Nikos Skalkottas / Dance of the Waves
Nikos Skalkottas / Dance of the Waves
Nicht jeder angehende Komponist lag beim Herrn Papa bequem auf dem Teppich unterm Flügel oder wurde durch Gönner und Stipendien von den Anforderungen des Alltags frei gehalten. Gelegentlich kam und kommt es sogar vor, dass sich ein schöpferischer Geist in einem Orchester dienstverpflichtet, um über die Runden zu kommen. Irgendwann, früher oder später, stellt sich in diesen Biographien die Frage, wie man miteinander umgeht, wenn sich die Wege trennen oder der Nachruhm eine Positionierung verlangt – wie bei Nikos Skalkottas, der bis zu seinem frühen Tod im Staatsorchesters Athen an einem Pult der zweiten Geigen Unterschlupf gefunden hatte. Unklar ist, ob und wie genau seine Kollegen von den kompositorischen Ambitionen Notiz nahmen. Heute jedenfalls bekennt sich der Klangkörper zum ehemaligen Kollegen – hier mit der bereits zweiten (ungezählten) Folge einer ganzen Serie von Einspielungen mit Orchesterwerken Skalkottas’.

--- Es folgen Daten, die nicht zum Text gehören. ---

(** * Special abilities: registry, costs, talents and activation

    A shallow embedding of the ability module (the file headed
    "Functions related to special abilities") and of the facts about it
    that are checked below.

    Conventions.
    - C++ [int] and [unsigned int] values are integers of [Z]; [/] on them is
      [Z.quot] (truncation towards zero).  Signed overflow is undefined in
      C++, so the embedding describes the code where no overflow occurs.
    - [you], [env], [crawl_state] and [Options] are globals of the program;
      the embedding threads them as one record, [game].
    - A failed [ASSERT] or a [die] ends the program; the embedding returns
      [None] there.
    - What another module answers to a query of this one (a field of
      [you], a predicate, a helper function, a prompt) is a field of the
      record [player].
    - A call that asks another module to change the game (dec_mp,
      lose_piety, ...) is a request: it is served by a parameter,
      [perform], and recorded, in order, in the log of [game].  Messages
      are recorded in the same log.
    - The random source is a parameter as well; [game] counts the draws. *)

From Stdlib Require Import ZArith List String Ascii Bool Lia.
Import ListNotations.
Open Scope Z_scope.

(** ** Ability identities *)

(** The enumeration [ability_type] is declared in a header outside this
    file.  Every identity this file names has its own constructor, in the
    order of [Ability_List]; [ABIL_UNREGISTERED raw] stands for any other
    value of the enumeration (the file casts stored integers to
    [ability_type], so such values can reach it). *)
Inductive ability_type : Type :=
  | ABIL_NON_ABILITY
  | ABIL_SPIT_POISON
  | ABIL_BLINK
  | ABIL_BREATHE_FIRE
  | ABIL_BREATHE_FROST
  | ABIL_BREATHE_POISON
  | ABIL_BREATHE_MEPHITIC
  | ABIL_BREATHE_LIGHTNING
  | ABIL_BREATHE_POWER
  | ABIL_BREATHE_STICKY_FLAME
  | ABIL_BREATHE_STEAM
  | ABIL_TRAN_BAT
  | ABIL_SPIT_ACID
  | ABIL_FLY
  | ABIL_STOP_FLYING
  | ABIL_HELLFIRE
  | ABIL_DELAYED_FIREBALL
  | ABIL_STOP_SINGING
  | ABIL_MUMMY_RESTORATION
  | ABIL_DIG
  | ABIL_SHAFT_SELF
  | ABIL_EVOKE_BLINK
  | ABIL_RECHARGING
  | ABIL_EVOKE_BERSERK
  | ABIL_EVOKE_TURN_INVISIBLE
  | ABIL_EVOKE_TURN_VISIBLE
  | ABIL_EVOKE_FLIGHT
  | ABIL_EVOKE_FOG
  | ABIL_END_TRANSFORMATION
  | ABIL_ZIN_RECITE
  | ABIL_ZIN_VITALISATION
  | ABIL_ZIN_IMPRISON
  | ABIL_ZIN_SANCTUARY
  | ABIL_ZIN_CURE_ALL_MUTATIONS
  | ABIL_ZIN_DONATE_GOLD
  | ABIL_TSO_DIVINE_SHIELD
  | ABIL_TSO_CLEANSING_FLAME
  | ABIL_TSO_SUMMON_DIVINE_WARRIOR
  | ABIL_TSO_BLESS_WEAPON
  | ABIL_KIKU_RECEIVE_CORPSES
  | ABIL_KIKU_TORMENT
  | ABIL_KIKU_GIFT_NECRONOMICON
  | ABIL_KIKU_BLESS_WEAPON
  | ABIL_YRED_INJURY_MIRROR
  | ABIL_YRED_ANIMATE_REMAINS
  | ABIL_YRED_RECALL_UNDEAD_SLAVES
  | ABIL_YRED_ANIMATE_DEAD
  | ABIL_YRED_DRAIN_LIFE
  | ABIL_YRED_ENSLAVE_SOUL
  | ABIL_OKAWARU_HEROISM
  | ABIL_OKAWARU_FINESSE
  | ABIL_MAKHLEB_MINOR_DESTRUCTION
  | ABIL_MAKHLEB_LESSER_SERVANT_OF_MAKHLEB
  | ABIL_MAKHLEB_MAJOR_DESTRUCTION
  | ABIL_MAKHLEB_GREATER_SERVANT_OF_MAKHLEB
  | ABIL_SIF_MUNA_CHANNEL_ENERGY
  | ABIL_SIF_MUNA_FORGET_SPELL
  | ABIL_TROG_BURN_SPELLBOOKS
  | ABIL_TROG_BERSERK
  | ABIL_TROG_REGEN_MR
  | ABIL_TROG_BROTHERS_IN_ARMS
  | ABIL_ELYVILON_LIFESAVING
  | ABIL_ELYVILON_LESSER_HEALING
  | ABIL_ELYVILON_HEAL_OTHER
  | ABIL_ELYVILON_PURIFICATION
  | ABIL_ELYVILON_GREATER_HEALING
  | ABIL_ELYVILON_DIVINE_VIGOUR
  | ABIL_LUGONU_ABYSS_EXIT
  | ABIL_LUGONU_BEND_SPACE
  | ABIL_LUGONU_BANISH
  | ABIL_LUGONU_CORRUPT
  | ABIL_LUGONU_ABYSS_ENTER
  | ABIL_LUGONU_BLESS_WEAPON
  | ABIL_NEMELEX_TRIPLE_DRAW
  | ABIL_NEMELEX_DEAL_FOUR
  | ABIL_NEMELEX_STACK_FIVE
  | ABIL_BEOGH_SMITING
  | ABIL_BEOGH_RECALL_ORCISH_FOLLOWERS
  | ABIL_BEOGH_GIFT_ITEM
  | ABIL_JIYVA_CALL_JELLY
  | ABIL_JIYVA_JELLY_PARALYSE
  | ABIL_JIYVA_SLIMIFY
  | ABIL_JIYVA_CURE_BAD_MUTATION
  | ABIL_FEDHAS_EVOLUTION
  | ABIL_FEDHAS_SUNLIGHT
  | ABIL_FEDHAS_PLANT_RING
  | ABIL_FEDHAS_SPAWN_SPORES
  | ABIL_FEDHAS_RAIN
  | ABIL_CHEIBRIADOS_TIME_BEND
  | ABIL_CHEIBRIADOS_DISTORTION
  | ABIL_CHEIBRIADOS_SLOUCH
  | ABIL_CHEIBRIADOS_TIME_STEP
  | ABIL_ASHENZARI_SCRYING
  | ABIL_ASHENZARI_TRANSFER_KNOWLEDGE
  | ABIL_ASHENZARI_END_TRANSFER
  | ABIL_DITHMENOS_SHADOW_STEP
  | ABIL_DITHMENOS_SHADOW_FORM
  | ABIL_RU_DRAW_OUT_POWER
  | ABIL_RU_POWER_LEAP
  | ABIL_RU_APOCALYPSE
  | ABIL_RU_SACRIFICE_PURITY
  | ABIL_RU_SACRIFICE_WORDS
  | ABIL_RU_SACRIFICE_DRINK
  | ABIL_RU_SACRIFICE_ESSENCE
  | ABIL_RU_SACRIFICE_HEALTH
  | ABIL_RU_SACRIFICE_STEALTH
  | ABIL_RU_SACRIFICE_ARTIFICE
  | ABIL_RU_SACRIFICE_LOVE
  | ABIL_RU_SACRIFICE_COURAGE
  | ABIL_RU_SACRIFICE_ARCANA
  | ABIL_RU_SACRIFICE_NIMBLENESS
  | ABIL_RU_SACRIFICE_DURABILITY
  | ABIL_RU_SACRIFICE_HAND
  | ABIL_RU_SACRIFICE_EXPERIENCE
  | ABIL_RU_SACRIFICE_SKILL
  | ABIL_RU_SACRIFICE_EYE
  | ABIL_RU_SACRIFICE_RESISTANCE
  | ABIL_RU_REJECT_SACRIFICES
  | ABIL_GOZAG_POTION_PETITION
  | ABIL_GOZAG_CALL_MERCHANT
  | ABIL_GOZAG_BRIBE_BRANCH
  | ABIL_QAZLAL_UPHEAVAL
  | ABIL_QAZLAL_ELEMENTAL_FORCE
  | ABIL_QAZLAL_DISASTER_AREA
  | ABIL_PAKELLAS_DEVICE_SURGE
  | ABIL_PAKELLAS_QUICK_CHARGE
  | ABIL_PAKELLAS_SUPERCHARGE
  | ABIL_STOP_RECALL
  | ABIL_RENOUNCE_RELIGION
  | ABIL_CONVERT_TO_BEOGH
  | ABIL_UNREGISTERED (raw : Z).

Lemma ability_eq_dec : forall a b : ability_type, {a = b} + {a <> b}.
Proof. decide equality. apply Z.eq_dec. Defined.

Definition ability_eqb (a b : ability_type) : bool :=
  if ability_eq_dec a b then true else false.
(** ** The debug file *)

(** The file after an on-demand cycle with a debug path. *)
Lemma requested_writes_first (s : RunState) (w : World) (s' : RunState)
    (w' : World) :
  gate_wf (ldr s) -> configOutFile (ldr s) <> "" ->
  Run_requestedChanges s w = Done (s', w') ->
  exists bytes,
    json_Marshal (config s) = inl bytes
    /\ disk w' = <[configOutFile (ldr s) := bytes]> (disk w).
Proof.
  intros Hwf Hne Hrun.
  destruct (requested_inv _ _ _ _ Hwf Hrun)
    as (tok & ch & bytes & l1 & img & err & uc & rc & _ & Hm & _ & Hl & _).
  exists bytes. split; [done |].
  apply loaded_facts in Hl as (_ & _ & -> & _); [| done].
  unfold debug_written. by destruct (String.eqb_spec (configOutFile (ldr s)) "").
Qed.

(** X2.  An on-demand cycle with a debug path marshals the retained
    configuration and writes the result to the path, replacing what the
    file held, before it reloads, runs or encodes anything; it marshals
    and writes once. *)
Theorem debug_write_precedes_render (s : RunState) (w : World) (s' : RunState)
    (w' : World) :
  gate_wf (ldr s) -> configOutFile (ldr s) <> "" ->
  Run_requestedChanges s w = Done (s', w') ->
  exists bytes evs,
    json_Marshal (config s) = inl bytes
    /\ disk w' = <[configOutFile (ldr s) := bytes]> (disk w)
    /\ trace w' = trace w ++ EvMarshal (config s)
                    :: EvWriteFile (configOutFile (ldr s)) bytes :: evs
    /\ Forall (fun e => match e with
                        | EvMarshal _ | EvWriteFile _ _ => False
                        | _ => True
                        end) evs.
Proof.
  intros Hwf Hne Hrun.
  destruct (requested_inv _ _ _ _ Hwf Hrun)
    as (tok & ch & bytes & l1 & img & err & uc & rc & _ & Hm & _ & Hl & _).
  exists bytes. unfold debug_written in Hl.
  destruct (String.eqb_spec (configOutFile (ldr s)) ""); [done |].
  assert (Hq : Forall (fun e => match e with
                        | EvMarshal _ | EvWriteFile _ _ => False
                        | _ => True
                        end) (reload_events (set_requestedChanges ch (ldr s)))).
  { unfold reload_events. destruct (watch _); [| done].
    destruct (released _); by repeat constructor. }
  destruct Hl as [e Hw Hload | l1 e Hre Hrn | l1 roots e Hre Hrn Henc
                 | l1 roots img Hre Hrn Henc];
    eexists; (split; [done |]); (split; [done |]);
    (split; [simpl; rewrite <- app_assoc; reflexivity |]);
    rewrite ?Forall_app; repeat split; try done; by repeat constructor.
Qed.

(** The on-demand branch puts its Update last on [resultsChan]. *)
Lemma requested_cycle_result s w s' w' :
  gate_wf (ldr s) -> Run_requestedChanges s w = Done (s', w') ->
  exists up, produced s' = Some up
    /\ buf (resultsChan (ldr s')) = buf (resultsChan (ldr s)) ++ [up]
    /\ config s' = config s /\ configOutFile (ldr s') = configOutFile (ldr s).
Proof.
  intros Hwf Hrun.
  destruct (requested_inv _ _ _ _ Hwf Hrun)
    as (tok & ch & bytes & l1 & img & err & uc & rc & _ & _ & _ & Hl & Hu & Hr & ->).
  apply loaded_facts in Hl as (_ & Hsame & _); [| done].
  destruct Hsame as (_ & _ & _ & _ & _ & _ & Hres & _ & _ & _ & Hout).
  exists (fill l1 img err). split; [exact (produced_send l1 _ uc (config s) Hu) |].
  apply send_inv in Hr as (-> & _). simpl. by rewrite Hres, Hout.
Qed.

Lemma exec_cons_inv lb ls sys sys' :
  exec (lb :: ls) sys = Some sys' ->
  exists s1, step lb sys = Some s1 /\ exec ls s1 = Some sys'.
Proof.
  simpl. destruct (step lb sys) as [s1 |]; [| done]. simpl. eauto.
Qed.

Sie zeigt die ganz Bandbreite des Œuvres – vom ersten Dutzend der oft (ein)gespielten Griechischen Tänze (1931/35) über jene drei für Kammerorchester arrangierten Stücke aus dem Ballett The Sea (1949), deren erfolgreiche Uraufführung Skalkottas selbst noch erlebte, bis hin zur Suite Nr. 1 (1929) aus der Berliner Zeit. Auch stilistisch liegen die Werke Welten auseinander und zeigen etwas von den «Notwendigkeiten» der Gattungen. Die sechs Sätze umfassende Suite etwa folgt den von Skalkottas auf eigene Weise beschrittenen Weg einer dodekaphonen Organisation des musikalischen Materials, die Tänze entspringen hingegen in der Substanz dem eigenen Sammeln oder Transkribieren, der Übernahme aus gedruckten Sammlungen oder der eigenen Erfindung im entsprechenden Tonfall (in dieser Art Béla Bartók sehr nahe). Die späte Ballettmusik klingt hingegen wieder romantisch bis neoklassizistisch – der «Tanz der Wellen» wurde als Titel des Albums verwendet. Was aber alle diese Kompositionen vereint, ist die untrügliche Musikalität der Erfindung sowie die im Detail gelungene Orchestrierung. Für die Griechischen Tänze liegen derweil mehrere alternative Interpretationen vor (darunter die alte feurige und satt intonierende unter Dimitri Mitropoulos); die Aufnahmen der Ballett-Nummern sowie der Suite sind aktuell konkurrenzlos.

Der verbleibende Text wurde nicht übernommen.